[Dataset entries]

(* ===== verification/Dump.v ===== *)
(** * What the kernel prints about itself (src/proc.c: procdump; src/console.c: panic)

    Both walk saved frame pointers with getcallerpcs and print with cprintf;
    the result is the characters that go to the console. *)

From S2P Require Import Prelude Layout StringLib Spinlock Proc Printf Progs.

Section dump.
Context (m : mem).                     (* kernel memory, for the frames *)

Definition state_name (s : procstate) : list Z :=
  bytes match s with
        | UNUSED => "unused" | EMBRYO => "embryo" | SLEEPING => "sleep " | RUNNABLE => "runble" | RUNNING => "run   " | ZOMBIE => "zombie"
        end.

(** cprintf with the strings its arguments point to; [strs] by argument number. *)
Definition cprint (fmt : string) (args : list Z) (strs : Z -> list Z) : list Z := cprintf strs (fun i => nth i args 0) false (bytes fmt).

(** [for(i=0; i<10 && pc[i] != 0; i++) cprintf(" %p", pc[i])] *)
Fixpoint print_pcs (pcs : list Z) : list Z :=
  match pcs with
  | [] => []
  | pc :: l => if pc =? 0 then [] else cprint " %p" [pc] (fun _ => []) ++ print_pcs l
  end.

(** The name up to its NUL; [p->name] has 16 bytes. *)
Fixpoint cname (n : nat) (s : mem) (i : Z) : list Z :=
  match n with
  | O => []
  | S n' => if s i =? 0 then [] else s i :: cname n' s (i + 1)
  end.

(** Arguments 1 and 2 are pointers: 1 for the state's name, 2 for the process's. *)
Definition dump_proc (p : proc) : list Z :=
  match p_state p with
  | UNUSED => []
  | _ =>
      cprint "%d %s %s" [p_pid p; 1; 2] (fun a => if a =? 1 then state_name (p_state p) else cname 16 (p_name p) 0) ++
      (match p_state p with SLEEPING => print_pcs (getcallerpcs m (u32 (c_ebp (p_context p) + 8))) | _ => [] end) ++
      [LF]
  end.

Definition procdump (ptable : list proc) : list Z := mjoin (dump_proc <$> ptable).

(** [v] is the address of panic's argument; the machine then stops. *)
Definition panic (lapicid : Z) (s : list Z) (v : Z) : list Z :=
  cprint "lapicid %d: panic: " [lapicid] (fun _ => []) ++ cprintf (fun _ => []) (fun _ => 0) false s ++ [LF] ++
  mjoin ((fun pc => cprint " %p" [pc] (fun _ => [])) <$> getcallerpcs m v).

(** ** A line for every process *)

Definition no_lf (l : list Z) : Prop := LF ∉ l.

Lemma no_lf_app l k : no_lf (l ++ k) <-> no_lf l /\ no_lf k.
Proof. unfold no_lf. rewrite elem_of_app. tauto. Qed.

Lemma no_lf_cons c l : no_lf (c :: l) <-> c <> LF /\ no_lf l.
Proof. unfold no_lf. rewrite elem_of_cons. intuition congruence. Qed.

Lemma digits_no_lf up n : forall x base, 2 <= base -> 0 <= x -> no_lf (digits_loop n x base up).
Proof.
  induction n as [|n IH]; intros x base Hb Hx; cbn [digits_loop]; [by intros ?%elem_of_nil|]. pose proof (Z.mod_pos_bound x base ltac:(lia)) as Hm.
  intros [E|E]%elem_of_cons.
  - unfold digit, LF in E. destruct (Z.ltb_spec (x mod base) 10), up; lia.
  - destruct (x / base =? 0); [by apply elem_of_nil in E|]. revert E. apply IH; [done | apply Z.div_pos; lia].
Qed.

Lemma printint_no_lf x base sgn up : 2 <= base -> no_lf (printint x base sgn up).
Proof.
  intros Hb. unfold printint, print_buf, no_lf. rewrite list_elem_of_In, <- in_rev, <- list_elem_of_In. apply no_lf_app. split.
  - apply digits_no_lf; [done|]. destruct (sgn && (x <? 0)); unfold u32; apply Z.mod_pos_bound; lia.
  - destruct (sgn && (x <? 0)); [|by intros ?%elem_of_nil]. by intros ?%list_elem_of_singleton.
Qed.

Lemma print_pcs_no_lf pcs : no_lf (print_pcs pcs).
Proof.
  induction pcs as [|pc pcs IH]; cbn [print_pcs]; [by intros ?%elem_of_nil|]. destruct (pc =? 0); [by intros ?%elem_of_nil|]. apply no_lf_app. split; [|done].
  change (cprint " %p" [pc] (fun _ => [])) with (32 :: printint (s32 pc) 16 false false ++ []). intros [E|E]%elem_of_cons; [done|]. rewrite app_nil_r in E. revert E. apply printint_no_lf. lia.
Qed.

Definition lines (l : list Z) : nat := length (filter (fun c => c = LF) l).

Lemma lines_app l k : lines (l ++ k) = (lines l + lines k)%nat.
Proof. unfold lines. by rewrite filter_app, length_app. Qed.
Lemma lines_none l : no_lf l -> lines l = O.
Proof.
  unfold lines, no_lf. induction l as [|c l IH]; [done|]. rewrite not_elem_of_cons. intros [Hc Hl]. rewrite filter_cons, decide_False by congruence. auto.
Qed.

(** The text of a process's line. *)
Lemma dump_proc_text p : p_state p <> UNUSED -> dump_proc p =
  (printint (s32 (p_pid p)) 10 true false ++ 32 :: state_name (p_state p) ++ 32 :: cname 16 (p_name p) 0 ++
   if bool_decide (p_state p = SLEEPING) then print_pcs (getcallerpcs m (u32 (c_ebp (p_context p) + 8))) else []) ++ [LF].
Proof.
  intros H. unfold dump_proc, cprint. change (bytes "%d %s %s") with [37; 100; 32; 37; 115; 32; 37; 115].
  destruct (p_state p) eqn:E; [done|..]; unfold cprintf; cbn [cprintf_loop negb Z.eqb Pos.eqb nth put_str app orb];
    first [rewrite bool_decide_eq_true_2 by done | rewrite bool_decide_eq_false_2 by done]; rewrite <- !app_assoc; cbn [app]; rewrite <- !app_assoc; cbn [app]; rewrite <- ?app_assoc; reflexivity.
Qed.

Lemma state_name_no_lf s : no_lf (state_name s).
Proof. destruct s; unfold no_lf; rewrite <- (bool_decide_eq_false (_ ∈ _)); reflexivity. Qed.

(** procdump prints exactly one line for every slot in use, in the order of the
    table, and nothing for the others. *)
Lemma procdump_lines l : Forall (fun p => no_lf (cname 16 (p_name p) 0)) l -> lines (procdump l) = length (filter (fun p => p_state p <> UNUSED) l).
Proof.
  unfold procdump. induction 1 as [|p l Hp Hl IH]; [done|]. rewrite fmap_cons. cbn [mjoin list_join]. rewrite lines_app, filter_cons. change (lines (mjoin (dump_proc <$> l)) = length (filter (fun p => p_state p <> UNUSED) l)) in IH. setoid_rewrite IH.
  destruct (decide (p_state p = UNUSED)) as [E|E].
  - rewrite decide_False by (intros H; by apply H). unfold dump_proc. by rewrite E.
  - rewrite decide_True by done. rewrite dump_proc_text, lines_app by done. cbn [length]. rewrite lines_none; [reflexivity|].
    rewrite !no_lf_app, !no_lf_cons, !no_lf_app, !no_lf_cons, !no_lf_app. split_and!; try done; [apply printint_no_lf; lia | apply state_name_no_lf|].
    case_bool_decide; [apply print_pcs_no_lf | by intros ?%elem_of_nil].
Qed.

(** The frames of a call chain: [ebp] is the frame pointer, [pcs] the return
    addresses, and the chain ends with a pointer below the kernel. *)
Inductive frames : Z -> list Z -> Prop :=
| frames_end ebp : 0 <= ebp < KERNBASE -> frames ebp []
| frames_call ebp pc pcs : KERNBASE <= ebp < 0xffffffff -> ld32 m (ebp + 4) = pc -> frames (ld32 m ebp) pcs -> frames ebp (pc :: pcs).

Lemma callerpcs_frames n : forall ebp pcs, frames ebp pcs -> callerpcs m n ebp = take n (pcs ++ repeat 0 n).
Proof.
  induction n as [|n IH]; intros ebp pcs H; [done|]. cbn [callerpcs]. inversion H as [? Hr|? pc pcs' Hr Hpc Hf]; subst.
  - destruct (Z.ltb_spec ebp KERNBASE); [|lia]. rewrite orb_true_r. cbn [orb app]. by rewrite take_ge by (rewrite repeat_length; lia).
  - unfold KERNBASE in *. destruct (Z.eqb_spec ebp 0), (Z.ltb_spec ebp 0x80000000), (Z.eqb_spec ebp 0xffffffff); try lia. cbn [orb app take]. f_equal.
    rewrite (IH _ pcs') by done. destruct (Nat.le_gt_cases n (length pcs')); [by rewrite !take_app_le by lia|].
    rewrite !take_app_ge by lia. f_equal. replace (repeat 0 (S n)) with (repeat 0 n ++ [0]) by (rewrite <- repeat_cons; done). rewrite take_app_le by (rewrite repeat_length; lia). done.
Qed.

Lemma print_pcs_all pcs k : Forall (fun pc => pc <> 0) pcs -> print_pcs (pcs ++ repeat 0 k) = mjoin ((fun pc => 32 :: printint (s32 pc) 16 false false) <$> pcs).
Proof.
  induction 1 as [|pc pcs Hp Hl IH]; [by destruct k|]. cbn [app print_pcs fmap list_fmap mjoin list_join]. destruct (Z.eqb_spec pc 0); [done|].
  change (cprint " %p" [pc] (fun _ => [])) with (32 :: printint (s32 pc) 16 false false ++ []). rewrite app_nil_r, IH. done.
Qed.

(** The line of a sleeping process shows where it sleeps: its pid, state and name
    and the return addresses of up to ten calls, the innermost first. *)
Theorem procdump_shows_stack p pcs : p_state p = SLEEPING -> frames (c_ebp (p_context p)) pcs -> (length pcs <= 10)%nat -> Forall (fun pc => pc <> 0) pcs ->
  dump_proc p = printint (s32 (p_pid p)) 10 true false ++ bytes " sleep  " ++ cname 16 (p_name p) 0 ++ mjoin ((fun pc => 32 :: printint (s32 pc) 16 false false) <$> pcs) ++ [LF].
Proof.
  intros Hs Hf Hl Hn. rewrite dump_proc_text by (by rewrite Hs). rewrite Hs. rewrite bool_decide_eq_true_2 by done. unfold getcallerpcs.
  assert (He : 0 <= c_ebp (p_context p) < 2 ^ 32) by (inversion Hf; subst; unfold KERNBASE in *; lia).
  replace (u32 (u32 (c_ebp (p_context p) + 8) - 8)) with (c_ebp (p_context p)) by (unfold u32; rewrite Zminus_mod_idemp_l; replace (c_ebp (p_context p) + 8 - 8) with (c_ebp (p_context p)) by lia; by rewrite Z.mod_small).
  rewrite (callerpcs_frames 10 _ pcs Hf). rewrite take_app_ge by lia. replace (take (10 - length pcs) (repeat 0 10)) with (repeat 0 (10 - length pcs)).
  - rewrite print_pcs_all by done. rewrite <- !app_assoc. f_equal. cbn [app]. rewrite <- !app_assoc. cbn [app]. rewrite <- !app_assoc. reflexivity.
  - generalize (length pcs). intros n. do 11 (destruct n as [|n]; [reflexivity|]). reflexivity.
Qed.
End dump.
(** ** The ring *)

Abbreviation block := (Z * Z)%type.

Definition fst_addr (l : list block) (z : Z) : Z := match l with [] => z | (a, _) :: _ => a end.

(** The headers of [l] link it to [z]. *)
Fixpoint chain (m : mem) (l : list block) (z : Z) : Prop :=
  match l with
  | [] => True
  | (a, s) :: l' => hptr m a = fst_addr l' z /\ hsize m a = s /\ chain m l' z
  end.

(** Where a block ends: a header at least. *)
Definition bend (x : block) : Z := fst x + 8 * Z.max 1 (snd x).

(** Sorted between [lo] and [hi], with a gap between neighbours. *)
Fixpoint sorted (lo : Z) (l : list block) (hi : Z) : Prop :=
  match l with
  | [] => lo <= hi
  | x :: l' => lo < fst x /\ 0 <= snd x /\ sorted (bend x) l' hi
  end.

Definition disj (x y : block) : Prop := bend x <= fst y \/ bend y <= fst x.

(** The ring holds exactly the free blocks [R]. *)
Record ring (h : uheap) (R : list block) : Prop := {
  ri_head : exists L, R = (base, 0) :: L /\ Forall (fun x => 1 <= snd x) L;
  ri_chain : chain (um h) R base;
  ri_sorted : sorted (base - 1) R (u_brk h);
  ri_freep : exists s, (u_freep h, s) ∈ R;
  ri_base : 0 < base;
  ri_brk : base + 8 < u_brk h < KERNBASE
}.

(** [free] in terms of lists: a block joined with the one it touches. *)
Definition join (x : block) (l : list block) : list block :=
  match l with
  | [] => [x]
  | y :: l' => if fst x + 8 * snd x =? fst y then (fst x, snd x + snd y) :: l' else x :: l
  end.

(** A list of blocks the program holds, apart from each other and from [R]. *)
Record held (h : uheap) (R AL : list block) : Prop := {
  he_each : forall x, x ∈ AL -> base + 8 < fst x /\ 1 <= snd x /\ bend x <= u_brk h /\ hsize (um h) (fst x) = snd x;
  he_free : forall x y, x ∈ AL -> y ∈ R -> disj x y;
  he_pair : forall i j x y, AL !! i = Some x -> AL !! j = Some y -> i <> j -> disj x y
}.

(** *** Frames *)

Definition only (m m' : mem) (a : Z) : Prop := forall x, x < a \/ a + 8 <= x -> m' x = m x.

Lemma only_refl m a : only m m a.
Proof. done. Qed.

Lemma only_hptr m m' a v : only m m' a -> only m (set_hptr m' a v) a.
Proof. intros H x Hx. unfold set_hptr. rewrite st32_other by lia. by apply H. Qed.

Lemma only_hsize m m' a v : only m m' a -> only m (set_hsize m' a v) a.
Proof. intros H x Hx. unfold set_hsize. rewrite st32_other by lia. by apply H. Qed.

Definition far (a b : Z) : Prop := a + 8 <= b \/ b + 8 <= a.

Lemma hptr_only m m' a b : only m m' a -> far b a -> hptr m' b = hptr m b.
Proof. intros H Hf. apply ld32_ext. intros x Hx. apply H. unfold far in Hf. lia. Qed.

Lemma hsize_only m m' a b : only m m' a -> far b a -> hsize m' b = hsize m b.
Proof. intros H Hf. apply ld32_ext. intros x Hx. apply H. unfold far in Hf. lia. Qed.

Lemma chain_only m m' a l z : only m m' a -> Forall (fun x => far (fst x) a) l -> chain m l z -> chain m' l z.
Proof.
  intros H Hf. induction l as [|[b s] l IH]; [done|]. apply Forall_cons_1 in Hf as [Hb Hf]. intros (H1 & H2 & H3). cbn [fst] in Hb.
  cbn [chain]. rewrite (hptr_only _ _ _ _ H Hb), (hsize_only _ _ _ _ H Hb). auto.
Qed.

Lemma hptr_set m a v : hptr (set_hptr m a v) a = u32 v.
Proof. apply ld32_st32_same. Qed.
Lemma hsize_set m a v : hsize (set_hsize m a v) a = u32 v.
Proof. apply ld32_st32_same. Qed.
Lemma hptr_set_hsize m a v : hptr (set_hsize m a v) a = hptr m a.
Proof. apply ld32_st32_other. lia. Qed.
Lemma hsize_set_hptr m a v : hsize (set_hptr m a v) a = hsize m a.
Proof. apply ld32_st32_other. lia. Qed.

Lemma chain_app m l1 l2 z : chain m (l1 ++ l2) z <-> chain m l1 (fst_addr l2 z) /\ chain m l2 z.
Proof.
  induction l1 as [|[a s] l1 IH]; cbn [app chain]; [tauto|].
  assert (fst_addr (l1 ++ l2) z = fst_addr l1 (fst_addr l2 z)) as -> by (by destruct l1 as [|[]]). tauto.
Qed.

(** *** Order *)

Lemma sorted_le lo l hi : sorted lo l hi -> lo <= hi.
Proof.
  revert lo. induction l as [|[a s] l IH]; intros lo H; [done|]. destruct H as (H1 & H2 & H3). apply IH in H3. unfold bend in H3. cbn [fst snd] in *. lia.
Qed.

Lemma sorted_app lo l1 x l2 hi : sorted lo (l1 ++ x :: l2) hi <-> sorted lo l1 (fst x - 1) /\ 0 <= snd x /\ sorted (bend x) l2 hi.
Proof.
  revert lo. induction l1 as [|y l1 IH]; intros lo; cbn [app sorted]; [|rewrite IH; tauto].
  split; intros (H1 & H2 & H3); split_and!; auto; lia.
Qed.

Lemma sorted_in lo l hi x : sorted lo l hi -> x ∈ l -> lo < fst x /\ 0 <= snd x /\ bend x <= hi.
Proof.
  intros H (l1 & l2 & ->)%list_elem_of_split. apply sorted_app in H as (H1 & H2 & H3). apply sorted_le in H1, H3. lia.
Qed.

Lemma sorted_far_l lo l a : sorted lo l (a - 1) -> Forall (fun x => far (fst x) a) l.
Proof. intros H. apply Forall_forall. intros x Hx. apply (sorted_in _ _ _ _ H) in Hx as (_ & _ & Hx). unfold bend in Hx. left. lia. Qed.

Lemma sorted_far_r a l hi lo : a + 8 <= lo -> sorted lo l hi -> Forall (fun x => far (fst x) a) l.
Proof. intros Ha H. apply Forall_forall. intros x Hx. apply (sorted_in _ _ _ _ H) in Hx as (Hx & _). right. lia. Qed.

Lemma sorted_length lo l hi : sorted lo l hi -> 9 * Z.of_nat (length l) <= hi - lo.
Proof.
  revert lo. induction l as [|x l IH]; intros lo; [cbn; lia|]. intros (H1 & H2 & H3). apply IH in H3. unfold bend in H3. cbn [length]. lia.
Qed.

Lemma sorted_weaken lo lo' l hi : lo' <= lo -> sorted lo l hi -> sorted lo' l hi.
Proof. intros H. destruct l as [|x l]; cbn [sorted]; [lia|]. intros (H1 & H2). split; [lia | done]. Qed.

Lemma sorted_weaken_hi lo l hi hi' : hi <= hi' -> sorted lo l hi -> sorted lo l hi'.
Proof. intros H. revert lo. induction l as [|x l IH]; intros lo; cbn [sorted]; [lia|]. intros (H1 & H2 & H3). auto. Qed.

(** *** [free] *)

(** The walk stops at the block before [bp]. *)
Lemma walk_stop n m R1 p sp R2 bp : chain m (R1 ++ (p, sp) :: R2) base -> base <= p < bp -> bp < fst_addr R2 KERNBASE ->
  free_walk n bp p m = Ok p.
Proof.
  intros Hc Hp Hb. apply chain_app in Hc as (_ & Hc). destruct Hc as (Hn & _).
  destruct n; cbn [free_walk]; rewrite Hn; (destruct R2 as [|[q sq] R2]; cbn [fst_addr] in *).
  all: destruct (Z.ltb_spec p bp); [|lia]; cbn [andb orb].
  all: try (destruct (Z.ltb_spec bp q); [done | lia]).
  all: destruct (Z.ltb_spec bp base); [lia|]; destruct (Z.leb_spec base p); [done | lia].
Qed.

(** Elsewhere it goes on: below [bp] because the next block is not above it,
    above [bp] because it is not the last one before [base]. *)
Lemma walk_step n m x bp : (x < hptr m x <= bp \/ bp < x /\ base <= bp /\ (x < hptr m x \/ hptr m x = base)) -> base <= bp ->
  free_walk (S n) bp x m = free_walk n bp (hptr m x) m.
Proof.
  intros H Hb. cbn [free_walk]. destruct (Z.ltb_spec x bp), (Z.ltb_spec bp (hptr m x)), (Z.leb_spec (hptr m x) x); cbn [andb orb]; try done; lia.
Qed.

(** From a block below it the walk goes up to [p]. *)
Lemma walk_up B : forall n m A x sx p sp R2 bp, chain m (A ++ (x, sx) :: B ++ (p, sp) :: R2) base ->
  sorted (base - 1) (A ++ (x, sx) :: B ++ (p, sp) :: R2) (KERNBASE - 1) -> p < bp -> bp < fst_addr R2 KERNBASE ->
  (length B < n)%nat -> free_walk n bp x m = Ok p.
Proof.
  induction B as [|[y sy] B IH]; intros [|n] m A x sx p sp R2 bp Hc Hs Hp Hb Hn; cbn [length] in Hn; try lia.
  all: pose proof Hc as (_ & Hx & _)%chain_app; cbn [app fst_addr] in Hx.
  all: rewrite (cons_middle (x, sx)), app_assoc in Hc, Hs; pose proof Hs as Hs'; cbn [app] in Hc, Hs, Hs'.
  - pose proof (sorted_in _ _ _ (p, sp) Hs ltac:(set_solver)) as (Hlo & _). cbn [fst] in Hlo.
    apply sorted_app in Hs' as (Hs' & _). pose proof (sorted_in _ _ _ (x, sx) Hs' ltac:(set_solver)) as (_ & _ & Hxp). unfold bend in Hxp. cbn [fst snd] in Hxp.
    rewrite walk_step by (rewrite ?Hx; lia). rewrite Hx. apply (walk_stop _ _ _ _ _ _ _ Hc); [lia | done].
  - pose proof (sorted_in _ _ _ (p, sp) Hs ltac:(set_solver)) as (Hlo & _). cbn [fst] in Hlo.
    apply sorted_app in Hs' as (Hs' & _ & Hy). pose proof (sorted_in _ _ _ (x, sx) Hs' ltac:(set_solver)) as (_ & _ & Hxp).
    pose proof (sorted_in _ _ _ (p, sp) Hy ltac:(set_solver)) as (Hyp & _). unfold bend in Hxp, Hyp. cbn [fst snd] in Hxp, Hyp.
    rewrite walk_step by (rewrite ?Hx; lia). rewrite Hx. eapply IH; [exact Hc | exact Hs | done | done | lia].
Qed.

(** From a block above it the walk wraps around. *)
Lemma walk_around B : forall n m A x sx bp, chain m (A ++ (x, sx) :: B) base -> sorted (base - 1) (A ++ (x, sx) :: B) (KERNBASE - 1) ->
  base <= bp < x -> free_walk (S (length B) + n) bp x m = free_walk n bp base m.
Proof.
  induction B as [|[y sy] B IH]; intros n m A x sx bp Hc Hs Hb; pose proof Hc as (_ & Hx & _)%chain_app; cbn [fst_addr] in Hx.
  - cbn [length Nat.add]. rewrite walk_step by (rewrite ?Hx; lia). by rewrite Hx.
  - rewrite (cons_middle (x, sx)), app_assoc in Hc, Hs. pose proof Hs as Hs'. apply sorted_app in Hs' as (Hs' & _).
    pose proof (sorted_in _ _ _ (x, sx) Hs' ltac:(set_solver)) as (_ & _ & Hxy). unfold bend in Hxy. cbn [fst snd] in Hxy.
    change (S (length ((y, sy) :: B)) + n)%nat with (S (S (length B) + n)). rewrite walk_step by (rewrite ?Hx; lia). rewrite Hx.
    apply (IH n m (A ++ [(x, sx)]) y sy); auto. lia.
Qed.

Problem description -
Your task for the entries above: copy exactly the span starting with the line with "destruct (decide (p_state" and going on through the line with "- rewrite decide_False", both lines included, and nothing else.

Your response -
  destruct (decide (p_state p = UNUSED)) as [E|E].
  - rewrite decide_False by (intros H; by apply H). unfold dump_proc. by rewrite E.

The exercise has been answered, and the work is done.